### Task description
Give back all the data exactly, line by line.

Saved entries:

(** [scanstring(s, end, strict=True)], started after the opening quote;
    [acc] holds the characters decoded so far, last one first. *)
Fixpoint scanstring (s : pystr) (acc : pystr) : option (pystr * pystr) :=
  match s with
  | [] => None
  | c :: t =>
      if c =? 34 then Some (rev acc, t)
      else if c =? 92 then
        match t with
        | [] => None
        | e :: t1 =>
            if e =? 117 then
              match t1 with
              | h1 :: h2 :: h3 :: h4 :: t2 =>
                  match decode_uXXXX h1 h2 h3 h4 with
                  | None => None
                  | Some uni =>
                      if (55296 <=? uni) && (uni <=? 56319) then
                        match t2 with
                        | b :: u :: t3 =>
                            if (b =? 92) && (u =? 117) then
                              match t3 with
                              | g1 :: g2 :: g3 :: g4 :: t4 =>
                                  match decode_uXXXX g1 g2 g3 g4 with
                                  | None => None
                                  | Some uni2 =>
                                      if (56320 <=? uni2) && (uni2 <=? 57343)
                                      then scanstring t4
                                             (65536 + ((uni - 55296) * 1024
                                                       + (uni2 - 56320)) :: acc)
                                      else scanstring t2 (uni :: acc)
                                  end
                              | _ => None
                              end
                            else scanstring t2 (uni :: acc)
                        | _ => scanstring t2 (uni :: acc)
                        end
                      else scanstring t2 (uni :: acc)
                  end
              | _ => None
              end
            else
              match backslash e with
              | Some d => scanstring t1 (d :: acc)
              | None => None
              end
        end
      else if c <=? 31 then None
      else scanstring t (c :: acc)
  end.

### Exercise response
(** [scanstring(s, end, strict=True)], started after the opening quote;
    [acc] holds the characters decoded so far, last one first. *)
Fixpoint scanstring (s : pystr) (acc : pystr) : option (pystr * pystr) :=
  match s with
  | [] => None
  | c :: t =>
      if c =? 34 then Some (rev acc, t)
      else if c =? 92 then
        match t with
        | [] => None
        | e :: t1 =>
            if e =? 117 then
              match t1 with
              | h1 :: h2 :: h3 :: h4 :: t2 =>
                  match decode_uXXXX h1 h2 h3 h4 with
                  | None => None
                  | Some uni =>
                      if (55296 <=? uni) && (uni <=? 56319) then
                        match t2 with
                        | b :: u :: t3 =>
                            if (b =? 92) && (u =? 117) then
                              match t3 with
                              | g1 :: g2 :: g3 :: g4 :: t4 =>
                                  match decode_uXXXX g1 g2 g3 g4 with
                                  | None => None
                                  | Some uni2 =>
                                      if (56320 <=? uni2) && (uni2 <=? 57343)
                                      then scanstring t4
                                             (65536 + ((uni - 55296) * 1024
                                                       + (uni2 - 56320)) :: acc)
                                      else scanstring t2 (uni :: acc)
                                  end
                              | _ => None
                              end
                            else scanstring t2 (uni :: acc)
                        | _ => scanstring t2 (uni :: acc)
                        end
                      else scanstring t2 (uni :: acc)
                  end
              | _ => None
              end
            else
              match backslash e with
              | Some d => scanstring t1 (d :: acc)
              | None => None
              end
        end
      else if c <=? 31 then None
      else scanstring t (c :: acc)
  end.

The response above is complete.